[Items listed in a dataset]
-=-=-=-=-

(** [cs.client.VirtualMachine.GetVirtualMachineByID(id, opts...)] *)
Definition GetVirtualMachineByID (id : string) (opts : list OptionFunc)
  : M Lookup :=
  fun cs w =>
    match client cs with
    | None => Panic
    | Some c =>
        let (r, w') := vmByID P c id opts w in
        Done r cs w' [EvByID id opts]
    end.

(* ---------------------------------------------------------------- *)
(** *** cloudstack.go *)

(** LoadBalancer returns an implementation of LoadBalancer for CloudStack. *)
Definition LoadBalancer : M (option CSCloud * bool) :=
  cs <- self ;;
  match client cs with
  | None => ret (None, false)
  | Some _ => ret (Some cs, true)
  end.

(** Instances returns an implementation of Instances for CloudStack. *)
Definition Instances : M (option CSCloud * bool) :=
  cs <- self ;;
  match client cs with
  | None => ret (None, false)
  | Some _ => ret (Some cs, true)
  end.

Definition InstancesV2 : M (option CSCloud * bool) :=
  cs <- self ;;
  match client cs with
  | None => ret (None, false)
  | Some _ => ret (Some cs, true)
  end.

(** Zones returns an implementation of Zones for CloudStack. *)
Definition Zones : M (option CSCloud * bool) :=
  cs <- self ;;
  match client cs with
  | None => ret (None, false)
  | Some _ => ret (Some cs, true)
  end.

(** Clusters returns an implementation of Clusters for CloudStack. *)
Definition Clusters : M (option CSCloud * bool) :=
  cs <- self ;;
  match client cs with
  | None => ret (None, false)
  | Some _ =>
      klog Warning "This cloud provider doesn't support clusters" ;;;
      ret (None, false)
  end.

(** Routes returns an implementation of Routes for CloudStack. *)
Definition Routes : M (option CSCloud * bool) :=
  cs <- self ;;
  match client cs with
  | None => ret (None, false)
  | Some _ =>
      klog Warning "This cloud provider doesn't support routes" ;;;
      ret (None, false)
  end.

(** ProviderName returns the cloud provider ID. *)
Definition CSCloud_ProviderName : M string := ret ProviderName.

(** HasClusterID returns true if the cluster has a clusterID *)
Definition HasClusterID : M bool := ret true.

Definition Initialize : M unit := ret tt.

Definition emptyZone : cloudprovider.Zone :=
  {| cloudprovider.FailureDomain := ""; cloudprovider.Region := "" |}.

(** GetZone returns the Zone containing the region that the program is
    running in.  The block under [if cs.zone == ""] either returns from
    the method ([Some]) or falls through ([None]). *)
Definition GetZone : M (cloudprovider.Zone * option error) :=
  let zone0 := emptyZone in
  cs <- self ;;
  early <-
    (if zone cs =? "" then
       h <- os_Hostname ;;
       match h with
       | (_, Some err) =>
           ret (Some (zone0,
                      Some (Errorf "failed to get hostname for retrieving the zone: "
                                   (Error err))))
       | (hostname, None) =>
           r <- GetVirtualMachineByName hostname [] ;;
           match r with
           | Failed count err =>
               if (count =? 0)%Z then
                 ret (Some (zone0,
                            Some (Errorf "could not find instance for retrieving the zone: "
                                         (Error err))))
               else
                 ret (Some (zone0,
                            Some (Errorf "error getting instance for retrieving the zone: "
                                         (Error err))))
           | Found instance _ =>
               setZone (Zonename instance) ;;;
               ret None
           end
       end
     else ret None) ;;
  match early with
  | Some result => ret result
  | None =>
      cs <- self ;;
      klog (InfoV 2) ("Current zone is " ++ zone cs) ;;;
      ret ({| cloudprovider.FailureDomain := zone cs;
              cloudprovider.Region := zone cs |}, None)
  end.

(** GetZoneByProviderID returns the Zone, found by using the provider ID. *)
Definition GetZoneByProviderID (providerID : string)
  : M (cloudprovider.Zone * option error) :=
  let zone0 := emptyZone in
  cs <- self ;;
  r <- GetVirtualMachineByID providerID [WithProject (projectID cs)] ;;
  match r with
  | Failed count err =>
      if (count =? 0)%Z then
        ret (zone0, Some (Errorf "could not find node by ID: " providerID))
      else
        ret (zone0, Some (Errorf "error retrieving zone: " (Error err)))
  | Found instance _ =>
      cs <- self ;;
      klog (InfoV 2) ("Current zone is " ++ zone cs) ;;;
      ret ({| cloudprovider.FailureDomain := Zonename instance;
              cloudprovider.Region := Zonename instance |}, None)
  end.

(** GetZoneByNodeName returns the Zone, found by using the node name. *)
Definition GetZoneByNodeName (nodeName : NodeName)
  : M (cloudprovider.Zone * option error) :=
  let zone0 := emptyZone in
  cs <- self ;;
  r <- GetVirtualMachineByName nodeName [WithProject (projectID cs)] ;;
  match r with
  | Failed count err =>
      if (count =? 0)%Z then
        ret (zone0, Some (Errorf "could not find node: " nodeName))
      else
        ret (zone0, Some (Errorf "error retrieving zone: " (Error err)))
  | Found instance _ =>
      cs <- self ;;
      klog (InfoV 2) ("Current zone is " ++ zone cs) ;;;
      ret ({| cloudprovider.FailureDomain := Zonename instance;
              cloudprovider.Region := Zonename instance |}, None)
  end.

(* ---------------------------------------------------------------- *)
(** *** The instances file *)

Definition nodeAddresses (instance : VirtualMachine)
  : M (list corev1.NodeAddress * option error) :=
  match Nic_ instance with
  | [] => ret ([], Some (New "instance does not have an internal IP"))
  | nic0 :: _ =>
      let addresses :=
        [ {| corev1.Type_ := corev1.NodeInternalIP;
             corev1.Address := Ipaddress nic0 |} ] in
      let addresses :=
        if nonEmpty (Hostname instance) then
          (addresses ++ [ {| corev1.Type_ := corev1.NodeHostName;
                             corev1.Address := Hostname instance |} ])%list
        else addresses in
      addresses <-
        (if nonEmpty (Publicip instance) then
           ret (addresses ++ [ {| corev1.Type_ := corev1.NodeExternalIP;
                                  corev1.Address := Publicip instance |} ])%list
         else
           (* Since there is no sane way to determine the external IP if
              the host isn't using static NAT, we will just fire a log
              message and omit the external IP. *)
           klog (InfoV 4)
                ("Could not determine the public IP of host "
                 ++ cloudstack.Name instance ++ " (" ++ Id instance ++ ")") ;;;
           ret addresses) ;;
      ret (addresses, None)
  end.

(** NodeAddresses returns the addresses of the specified instance. *)
Definition NodeAddresses (name : NodeName)
  : M (list corev1.NodeAddress * option error) :=
  cs <- self ;;
  r <- GetVirtualMachineByName name [WithProject (projectID cs)] ;;
  match r with
  | Failed count err =>
      if (count =? 0)%Z then ret ([], Some InstanceNotFound)
      else ret ([], Some (Errorf "error retrieving node addresses: " (Error err)))
  | Found instance _ => nodeAddresses instance
  end.

(** NodeAddressesByProviderID returns the addresses of the specified instance. *)
Definition NodeAddressesByProviderID (providerID : string)
  : M (list corev1.NodeAddress * option error) :=
  cs <- self ;;
  r <- GetVirtualMachineByID providerID [WithProject (projectID cs)] ;;
  match r with
  | Failed count err =>
      if (count =? 0)%Z then ret ([], Some InstanceNotFound)
      else ret ([], Some (Errorf "error retrieving node addresses: " (Error err)))
  | Found instance _ => nodeAddresses instance
  end.

(** InstanceID returns the cloud provider ID of the specified instance. *)
Definition InstanceID (name : NodeName) : M (string * option error) :=
  cs <- self ;;
  r <- GetVirtualMachineByName name [WithProject (projectID cs)] ;;
  match r with
  | Failed count err =>
      if (count =? 0)%Z then ret ("", Some InstanceNotFound)
      else ret ("", Some (Errorf "error retrieving instance ID: " (Error err)))
  | Found instance _ => ret (Id instance, None)
  end.

(** InstanceType returns the type of the specified instance. *)
Definition InstanceType (name : NodeName) : M (string * option error) :=
  cs <- self ;;
  r <- GetVirtualMachineByName name [WithProject (projectID cs)] ;;
  match r with
  | Failed count err =>
      if (count =? 0)%Z then ret ("", Some InstanceNotFound)
      else ret ("", Some (Errorf "error retrieving instance type: " (Error err)))
  | Found instance _ =>
      ret (ReplaceAllString_empty labelInvalidCharsRegex
             (Serviceofferingname instance), None)
  end.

-=-=-=-=-

What needs to be done: Out of the data above, transcribe exactly and only the lines starting with the line that has "if nonEmpty (Hostname instance) then" and going on through the line that has "ret (addresses ++", both included.

Solution:
        if nonEmpty (Hostname instance) then
          (addresses ++ [ {| corev1.Type_ := corev1.NodeHostName;
                             corev1.Address := Hostname instance |} ])%list
        else addresses in
      addresses <-
        (if nonEmpty (Publicip instance) then
           ret (addresses ++ [ {| corev1.Type_ := corev1.NodeExternalIP;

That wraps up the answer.